## Given data
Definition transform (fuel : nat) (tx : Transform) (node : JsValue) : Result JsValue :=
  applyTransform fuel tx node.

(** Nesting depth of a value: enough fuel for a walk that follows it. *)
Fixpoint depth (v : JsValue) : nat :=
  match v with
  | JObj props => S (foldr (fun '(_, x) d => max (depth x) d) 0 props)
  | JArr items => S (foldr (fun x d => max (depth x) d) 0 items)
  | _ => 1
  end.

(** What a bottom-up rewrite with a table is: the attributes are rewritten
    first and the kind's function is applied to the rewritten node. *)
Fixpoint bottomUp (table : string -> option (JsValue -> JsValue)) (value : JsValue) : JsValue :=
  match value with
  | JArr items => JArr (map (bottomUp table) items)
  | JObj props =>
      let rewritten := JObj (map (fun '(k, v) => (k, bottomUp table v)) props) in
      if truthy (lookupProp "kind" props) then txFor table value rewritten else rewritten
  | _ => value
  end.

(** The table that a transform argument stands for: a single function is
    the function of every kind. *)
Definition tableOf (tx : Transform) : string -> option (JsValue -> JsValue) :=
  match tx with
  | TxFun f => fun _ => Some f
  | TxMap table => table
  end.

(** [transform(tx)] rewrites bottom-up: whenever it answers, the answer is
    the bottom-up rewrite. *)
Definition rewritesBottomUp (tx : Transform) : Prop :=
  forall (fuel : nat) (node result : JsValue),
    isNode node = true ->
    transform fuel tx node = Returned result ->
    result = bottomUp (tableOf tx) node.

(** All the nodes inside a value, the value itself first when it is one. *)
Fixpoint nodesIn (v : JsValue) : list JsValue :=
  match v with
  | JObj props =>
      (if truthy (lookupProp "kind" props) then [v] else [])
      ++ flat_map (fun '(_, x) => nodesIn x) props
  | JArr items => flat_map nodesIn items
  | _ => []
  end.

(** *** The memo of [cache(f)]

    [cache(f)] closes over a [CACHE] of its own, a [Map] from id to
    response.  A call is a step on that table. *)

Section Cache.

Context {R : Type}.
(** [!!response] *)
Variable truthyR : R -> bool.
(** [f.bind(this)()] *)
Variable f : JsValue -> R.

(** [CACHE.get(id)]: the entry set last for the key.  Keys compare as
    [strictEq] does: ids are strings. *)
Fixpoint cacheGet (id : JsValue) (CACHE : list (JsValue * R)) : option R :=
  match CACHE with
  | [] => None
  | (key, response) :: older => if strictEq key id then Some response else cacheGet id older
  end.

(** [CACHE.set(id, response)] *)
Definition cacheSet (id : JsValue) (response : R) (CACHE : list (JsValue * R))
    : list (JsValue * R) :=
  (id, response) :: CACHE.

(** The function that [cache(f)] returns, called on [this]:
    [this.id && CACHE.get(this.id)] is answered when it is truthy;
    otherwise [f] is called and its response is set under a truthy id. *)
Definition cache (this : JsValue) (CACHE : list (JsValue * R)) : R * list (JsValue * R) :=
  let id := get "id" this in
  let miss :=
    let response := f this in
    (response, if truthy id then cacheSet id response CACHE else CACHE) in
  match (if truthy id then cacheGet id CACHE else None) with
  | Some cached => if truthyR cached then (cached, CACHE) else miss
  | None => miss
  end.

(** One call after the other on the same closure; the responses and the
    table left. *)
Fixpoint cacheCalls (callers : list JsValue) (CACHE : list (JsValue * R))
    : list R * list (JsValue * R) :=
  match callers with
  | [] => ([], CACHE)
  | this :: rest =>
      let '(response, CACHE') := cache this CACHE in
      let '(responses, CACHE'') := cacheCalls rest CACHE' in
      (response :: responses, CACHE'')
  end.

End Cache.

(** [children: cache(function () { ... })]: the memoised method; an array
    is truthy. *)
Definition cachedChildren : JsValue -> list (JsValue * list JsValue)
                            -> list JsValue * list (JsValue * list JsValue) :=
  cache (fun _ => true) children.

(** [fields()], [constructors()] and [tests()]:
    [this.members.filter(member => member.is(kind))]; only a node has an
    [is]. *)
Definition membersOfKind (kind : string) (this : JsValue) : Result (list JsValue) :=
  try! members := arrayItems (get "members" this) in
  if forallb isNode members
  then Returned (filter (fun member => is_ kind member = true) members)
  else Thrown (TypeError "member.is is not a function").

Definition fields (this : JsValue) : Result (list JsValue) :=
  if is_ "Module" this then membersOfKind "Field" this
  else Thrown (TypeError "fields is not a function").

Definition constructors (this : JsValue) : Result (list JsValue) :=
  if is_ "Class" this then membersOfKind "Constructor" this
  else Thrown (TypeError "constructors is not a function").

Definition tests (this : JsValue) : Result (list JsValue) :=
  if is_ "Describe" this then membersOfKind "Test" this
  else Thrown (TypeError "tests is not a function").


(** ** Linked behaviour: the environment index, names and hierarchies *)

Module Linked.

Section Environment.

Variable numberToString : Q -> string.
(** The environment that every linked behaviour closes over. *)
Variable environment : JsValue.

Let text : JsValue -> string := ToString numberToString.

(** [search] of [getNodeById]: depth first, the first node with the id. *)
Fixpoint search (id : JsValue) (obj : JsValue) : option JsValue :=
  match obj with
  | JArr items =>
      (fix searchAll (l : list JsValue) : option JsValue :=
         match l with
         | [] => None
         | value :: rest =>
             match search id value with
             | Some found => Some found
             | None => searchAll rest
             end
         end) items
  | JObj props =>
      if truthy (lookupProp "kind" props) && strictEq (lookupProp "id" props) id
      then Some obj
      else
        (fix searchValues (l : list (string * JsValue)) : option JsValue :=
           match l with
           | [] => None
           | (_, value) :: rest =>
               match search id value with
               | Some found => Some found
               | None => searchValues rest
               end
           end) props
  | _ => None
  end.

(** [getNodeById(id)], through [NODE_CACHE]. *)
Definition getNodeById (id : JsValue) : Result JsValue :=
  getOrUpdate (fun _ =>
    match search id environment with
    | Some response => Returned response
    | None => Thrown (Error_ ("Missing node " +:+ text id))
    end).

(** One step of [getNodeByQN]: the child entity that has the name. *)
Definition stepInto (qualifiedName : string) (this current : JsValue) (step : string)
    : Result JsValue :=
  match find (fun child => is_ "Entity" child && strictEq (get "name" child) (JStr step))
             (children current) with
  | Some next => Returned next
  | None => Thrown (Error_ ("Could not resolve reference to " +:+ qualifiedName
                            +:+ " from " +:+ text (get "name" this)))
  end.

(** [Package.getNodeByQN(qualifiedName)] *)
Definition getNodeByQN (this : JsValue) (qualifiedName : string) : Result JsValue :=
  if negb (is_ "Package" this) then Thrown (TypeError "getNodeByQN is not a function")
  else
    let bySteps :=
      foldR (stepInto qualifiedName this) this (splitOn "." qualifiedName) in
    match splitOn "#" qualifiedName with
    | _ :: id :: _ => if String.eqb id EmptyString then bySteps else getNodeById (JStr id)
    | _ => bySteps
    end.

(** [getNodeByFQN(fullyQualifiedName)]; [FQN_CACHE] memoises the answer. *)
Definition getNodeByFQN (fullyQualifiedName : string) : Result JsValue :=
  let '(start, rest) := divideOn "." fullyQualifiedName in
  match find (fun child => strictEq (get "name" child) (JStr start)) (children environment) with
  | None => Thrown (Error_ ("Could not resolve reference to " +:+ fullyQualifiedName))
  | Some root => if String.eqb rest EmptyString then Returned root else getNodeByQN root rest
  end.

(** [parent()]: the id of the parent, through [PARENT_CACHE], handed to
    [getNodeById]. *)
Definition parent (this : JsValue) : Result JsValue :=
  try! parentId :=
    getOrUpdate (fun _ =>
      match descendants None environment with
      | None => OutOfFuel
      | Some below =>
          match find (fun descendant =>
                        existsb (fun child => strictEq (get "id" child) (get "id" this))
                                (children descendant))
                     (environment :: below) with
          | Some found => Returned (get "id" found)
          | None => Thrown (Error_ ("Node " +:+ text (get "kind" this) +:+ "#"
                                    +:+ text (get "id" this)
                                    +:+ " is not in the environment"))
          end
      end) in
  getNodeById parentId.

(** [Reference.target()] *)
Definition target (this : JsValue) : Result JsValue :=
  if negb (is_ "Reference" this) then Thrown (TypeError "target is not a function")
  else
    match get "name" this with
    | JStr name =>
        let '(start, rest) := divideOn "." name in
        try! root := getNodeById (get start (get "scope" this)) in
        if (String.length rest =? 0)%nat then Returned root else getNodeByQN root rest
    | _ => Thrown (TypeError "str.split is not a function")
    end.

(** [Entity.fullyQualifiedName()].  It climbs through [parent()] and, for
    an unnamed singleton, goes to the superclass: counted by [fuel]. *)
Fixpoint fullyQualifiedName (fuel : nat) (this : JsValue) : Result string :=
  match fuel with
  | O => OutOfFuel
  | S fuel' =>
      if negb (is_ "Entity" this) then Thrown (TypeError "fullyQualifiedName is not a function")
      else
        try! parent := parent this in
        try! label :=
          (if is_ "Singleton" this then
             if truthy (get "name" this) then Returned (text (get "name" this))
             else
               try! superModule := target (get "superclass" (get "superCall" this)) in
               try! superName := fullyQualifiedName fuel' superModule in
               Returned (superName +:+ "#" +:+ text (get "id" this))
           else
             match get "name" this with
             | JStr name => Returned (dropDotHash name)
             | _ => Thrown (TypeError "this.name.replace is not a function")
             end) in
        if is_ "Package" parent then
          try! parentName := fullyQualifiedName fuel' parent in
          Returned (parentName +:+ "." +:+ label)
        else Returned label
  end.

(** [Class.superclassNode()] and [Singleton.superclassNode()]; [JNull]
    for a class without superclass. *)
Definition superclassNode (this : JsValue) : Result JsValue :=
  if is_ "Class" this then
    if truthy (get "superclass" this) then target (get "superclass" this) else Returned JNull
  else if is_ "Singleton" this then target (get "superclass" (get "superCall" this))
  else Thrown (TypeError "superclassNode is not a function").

## Task to complete
For each line of the material that contains the word "responses", make a copy.

## Exercise answer
(** One call after the other on the same closure; the responses and the
      let '(responses, CACHE'') := cacheCalls rest CACHE' in
      (response :: responses, CACHE'')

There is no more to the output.